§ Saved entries
Lemma parseLines_entries_prefix (prefix : string) (e : Env) (ks : list string) (acc : Env) :
  (forall k v, plainKey k = true ->
     parseLine (prefix +:+ k +:+ "='" +:+ SingleQuoteEscape v +:+ "'") = inr (Some (k, v))) ->
  Forall (fun k => plainKey k = true /\ countByte newline (index (env e) k) = 0) ks ->
  parseLines (map (entryLine e prefix) ks) (env acc)
  = inr (env (foldl (fun a k => Set_ a k (GetDefault e k "")) acc ks)).
Proof.
  intros Hline. revert acc. induction ks as [|k ks IH]; intros acc Hall; [reflexivity|].
  apply Forall_cons in Hall as [[Hk Hnl] Hks].
  cbn [map parseLines foldl]. unfold entryLine at 1.
  rewrite entryValue_plain by exact Hnl.
  rewrite Hline by exact Hk.
  change (<[k := index (env e) k]> (env acc)) with (env (Set_ acc k (index (env e) k))).
  rewrite IH by exact Hks.
  replace (GetDefault e k "") with (index (env e) k); [reflexivity|].
  unfold GetDefault, index. destruct (env e !! k); reflexivity.
Qed.

(** The map of an environment with plain keys and values without newline
    can be read off either of its texts. *)
Lemma parseLines_text (prefix : string) (e : Env) :
  countByte newline prefix = 0 ->
  (forall k v, plainKey k = true ->
     parseLine (prefix +:+ k +:+ "='" +:+ SingleQuoteEscape v +:+ "'") = inr (Some (k, v))) ->
  (forall k v, env e !! k = Some v -> plainKey k = true /\ contains newline v = false) ->
  parseLines (splitLines (StringWithPrefixAndSeparator e prefix (scons newline ""))) ∅
  = inr (env e).
Proof.
  intros Hprefix Hline Hplain.
  assert (Hall : Forall (fun k => plainKey k = true
                                  /\ countByte newline (index (env e) k) = 0) (Keys e)).
  { apply Forall_forall. intros k Hk. apply elem_of_Keys in Hk as [v Hv].
    destruct (Hplain k v Hv) as [Hpk Hnl]. split; [exact Hpk|].
    unfold index. rewrite Hv. by apply contains_false. }
  unfold StringWithPrefixAndSeparator.
  destruct (decide (Keys e = [])) as [Hkeys|Hkeys].
  - rewrite Hkeys. simpl. f_equal. symmetry. apply map_size_empty_inv.
    pose proof (Keys_length e) as Hlen. rewrite Hkeys in Hlen. symmetry. exact Hlen.
  - rewrite splitLines_Join.
    + pose proof (parseLines_entries_prefix prefix e (Keys e) emptyEnv Hline Hall) as Hp.
      simpl in Hp. rewrite Hp. f_equal.
      apply map_eq. intros k.
      change (foldl (fun a k => Set_ a k (GetDefault e k "")) emptyEnv (Keys e))
        with (Merge emptyEnv e).
      rewrite lookup_Merge. simpl. rewrite lookup_empty.
      destruct (env e !! k); reflexivity.
    + intros Hnil. apply Hkeys. by apply fmap_nil_inv in Hnil.
    + apply Forall_fmap. eapply Forall_impl; [exact Hall|].
      intros k [Hpk Hnl]. simpl.
      rewrite countByte_entryLine, countByte_entryValue.
      apply plainKey_inv in Hpk as (_ & _ & Hknl & _).
      rewrite Hprefix, Hknl, Hnl. destruct (EscapeNewlines e); reflexivity.
Qed.
(** ** [net.SplitHostPort] *)

Definition colon : ascii := ":"%char.
Definition slash : ascii := "/"%char.
Definition comma : ascii := ","%char.
Definition lbracket : ascii := "["%char.
Definition rbracket : ascii := "]"%char.

Definition has_byte (s : string) (c : ascii) : bool :=
  match index_byte s c with Some _ => true | None => false end.

Definition SplitHostPort (hostport : string) : option (string * string) :=
  i ← last_index_byte hostport colon;
  '(host, j, k) ←
    match hostport with
    | String "[" _ =>
        e ← index_byte hostport rbracket;
        if Nat.eqb (S e) i
        then Some (str_drop 1 (str_take e hostport), 1%nat, S e)
        else None
    | _ =>
        let host := str_take i hostport in
        if has_byte host colon then None else Some (host, 0%nat, 0%nat)
    end;
  if has_byte (str_drop j hostport) lbracket then None
  else if has_byte (str_drop k hostport) rbracket then None
  else Some (host, str_drop (S i) hostport).

(** ** Bytes *)

Definition byte_of (c : ascii) : Z := Z.of_N (N_of_ascii c).

Fixpoint all_bytes (P : ascii → bool) (s : string) : bool :=
  match s with "" => true | String c s => P c && all_bytes P s end.

Fixpoint any_byte (P : ascii → bool) (s : string) : bool :=
  match s with "" => false | String c s => P c || any_byte P s end.

(** ** Lemmas *)

Lemma all_bytes_app f s t : all_bytes f (s +:+ t) = all_bytes f s && all_bytes f t.
Proof. induction s as [|c s IH]; cbn; [done|]. by rewrite IH, andb_assoc. Qed.

Lemma str_app_nil_r s : s +:+ "" = s.
Proof. induction s; cbn; congruence. Qed.

Lemma str_app_assoc (a b c : string) : a +:+ (b +:+ c) = (a +:+ b) +:+ c.
Proof. induction a; cbn; congruence. Qed.

Lemma str_app_inv_l (a b c : string) : a +:+ b = a +:+ c → b = c.
Proof. induction a; cbn; [done|]. intros [= ?]; auto. Qed.

Lemma str_length_app (a b : string) :
  String.length (a +:+ b) = (String.length a + String.length b)%nat.
Proof. induction a; cbn; [done|]. by f_equal. Qed.

Lemma str_len_nonneg s : 0 ≤ str_len s.
Proof. unfold str_len. lia. Qed.

Lemma str_app_inj_len (a b c d : string) :
  String.length a = String.length c → a +:+ b = c +:+ d → a = c ∧ b = d.
Proof.
  revert c. induction a as [|x a IH]; intros [|y c]; cbn; try done.
  intros [= Hlen] [= -> Heq]. destruct (IH c Hlen Heq) as [-> ->]. done.
Qed.

Lemma HasPrefix_spec s p : HasPrefix s p = true ↔ ∃ t, s = p +:+ t.
Proof.
  unfold HasPrefix. revert s. induction p as [|c p IH]; intros [|d s]; cbn.
  - split; [by exists ""|done].
  - split; [by exists (String d s)|done].
  - split; [done|by intros (? & ?)].
  - destruct (ascii_dec c d) as [->|Hne].
    + rewrite IH. split; [intros (t & ->); by exists t|].
      intros (t & [= ->]). by exists t.
    + split; [done|]. intros (? & [= ? ?]). by subst.
Qed.

Lemma HasPrefix_app p t : HasPrefix (p +:+ t) p = true.
Proof. apply HasPrefix_spec. by exists t. Qed.

Lemma HasPrefix_refl p : HasPrefix p p = true.
Proof. apply HasPrefix_spec. exists "". by rewrite str_app_nil_r. Qed.

Lemma HasPrefix_trans s p q :
  HasPrefix s p = true → HasPrefix p q = true → HasPrefix s q = true.
Proof.
  rewrite !HasPrefix_spec. intros (t & ->) (u & ->). exists (u +:+ t).
  by rewrite str_app_assoc.
Qed.

(** Two prefixes of one string are comparable; of equal length, equal. *)
Lemma HasPrefix_len_eq s p q :
  HasPrefix s p = true → HasPrefix s q = true →
  String.length p = String.length q → p = q.
Proof.
  rewrite !HasPrefix_spec. intros (t & ->) (u & Heq) Hlen.
  by apply str_app_inj_len in Heq as [-> _].
Qed.

Lemma HasSuffix_spec s p : HasSuffix s p = true ↔ ∃ t, s = t +:+ p.
Proof.
  induction s as [|c s IH]; cbn [HasSuffix].
  - rewrite orb_false_r, String.eqb_eq. split; [intros <-; by exists ""|].
    intros ([|c t] & Heq); [done|]. done.
  - rewrite orb_true_iff, String.eqb_eq, IH. split.
    + intros [<-|(t & ->)]; [by exists ""|by exists (String c t)].
    + intros ([|d t] & Heq); [by left|]. right. exists t.
      cbn in Heq. by injection Heq.
Qed.

Lemma HasSuffix_app t p : HasSuffix (t +:+ p) p = true.
Proof. apply HasSuffix_spec. by exists t. Qed.

Lemma str_drop_app p t : str_drop (String.length p) (p +:+ t) = t.
Proof. induction p; cbn; [by destruct t|done]. Qed.

Lemma str_take_app p t : str_take (String.length p) (p +:+ t) = p.
Proof. induction p; cbn; [by destruct t|congruence]. Qed.

Lemma str_take_drop n s : str_take n s +:+ str_drop n s = s.
Proof. revert s. induction n; intros [|c s]; cbn; congruence. Qed.

Lemma CutPrefix_Some s p t : CutPrefix s p = Some t ↔ s = p +:+ t.
Proof.
  unfold CutPrefix. destruct (HasPrefix s p) eqn:H.
  - apply HasPrefix_spec in H as (u & ->). rewrite str_drop_app.
    split; [by intros [= ->]|]. intros ?%str_app_inv_l. congruence.
  - split; [done|]. intros ->. by rewrite HasPrefix_app in H.
Qed.

Lemma CutSuffix_Some s p t : CutSuffix s p = Some t ↔ s = t +:+ p.
Proof.
  unfold CutSuffix. destruct (HasSuffix s p) eqn:H.
  - apply HasSuffix_spec in H as (u & ->).
    rewrite str_length_app, Nat.add_sub, str_take_app.
    split; [by intros [= ->]|]. intros Heq.
    assert (String.length u = String.length t) as Hlen.
    { apply (f_equal String.length) in Heq. rewrite !str_length_app in Heq. lia. }
    by apply str_app_inj_len in Heq as [-> _].
  - split; [done|]. intros ->. by rewrite HasSuffix_app in H.
Qed.

Lemma TrimPrefix_app p t : TrimPrefix (p +:+ t) p = t.
Proof.
  unfold TrimPrefix. by rewrite (proj2 (CutPrefix_Some (p +:+ t) p t)).
Qed.

Lemma Cut_Some s c x y :
  Cut s c = Some (x, y) ↔ s = x +:+ String c y ∧ index_byte x c = None.
Proof.
  revert x. induction s as [|a s IH]; intros x; cbn.
  - split; [done|]. by intros [H _]; destruct x.
  - destruct (Ascii.eqb_spec a c) as [->|Hne].
    + split; [by intros [= <- <-]|]. intros [Heq Hx].
      destruct x as [|b x]; cbn in *; [congruence|]. injection Heq as -> ->.
      by rewrite Ascii.eqb_refl in Hx.
    + split.
      * destruct (Cut s c) as [[x' y']|]; cbn; [|done]. intros [= <- <-].
        destruct (proj1 (IH x') eq_refl) as [-> Hx]. cbn. split; [done|].
        destruct (Ascii.eqb_spec a c); [done|]. by rewrite Hx.
      * intros [Heq Hx]. destruct x as [|b x]; cbn in *; [congruence|].
        injection Heq as <- ->. destruct (Ascii.eqb_spec a c); [done|].
        destruct (index_byte x c) eqn:E; [done|].
        by rewrite (proj2 (IH x) (conj eq_refl E)).
Qed.

Lemma Cut_None s c : Cut s c = None ↔ index_byte s c = None.
Proof.
  induction s as [|a s IH]; cbn; [done|].
  destruct (Ascii.eqb_spec a c); [done|].
  destruct (Cut s c) as [[x y]|], (index_byte s c); cbn; naive_solver.
Qed.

§ REQUIRED ACTION
Extract exactly and only the lines above from the line containing "else Some (host, str_drop (S i) hostport)." through the line containing "(** ** Lemmas *)", both end lines included.

§ EXERCISE OUTPUT
  else Some (host, str_drop (S i) hostport).

(** ** Bytes *)

Definition byte_of (c : ascii) : Z := Z.of_N (N_of_ascii c).

Fixpoint all_bytes (P : ascii → bool) (s : string) : bool :=
  match s with "" => true | String c s => P c && all_bytes P s end.

Fixpoint any_byte (P : ascii → bool) (s : string) : bool :=
  match s with "" => false | String c s => P c || any_byte P s end.

(** ** Lemmas *)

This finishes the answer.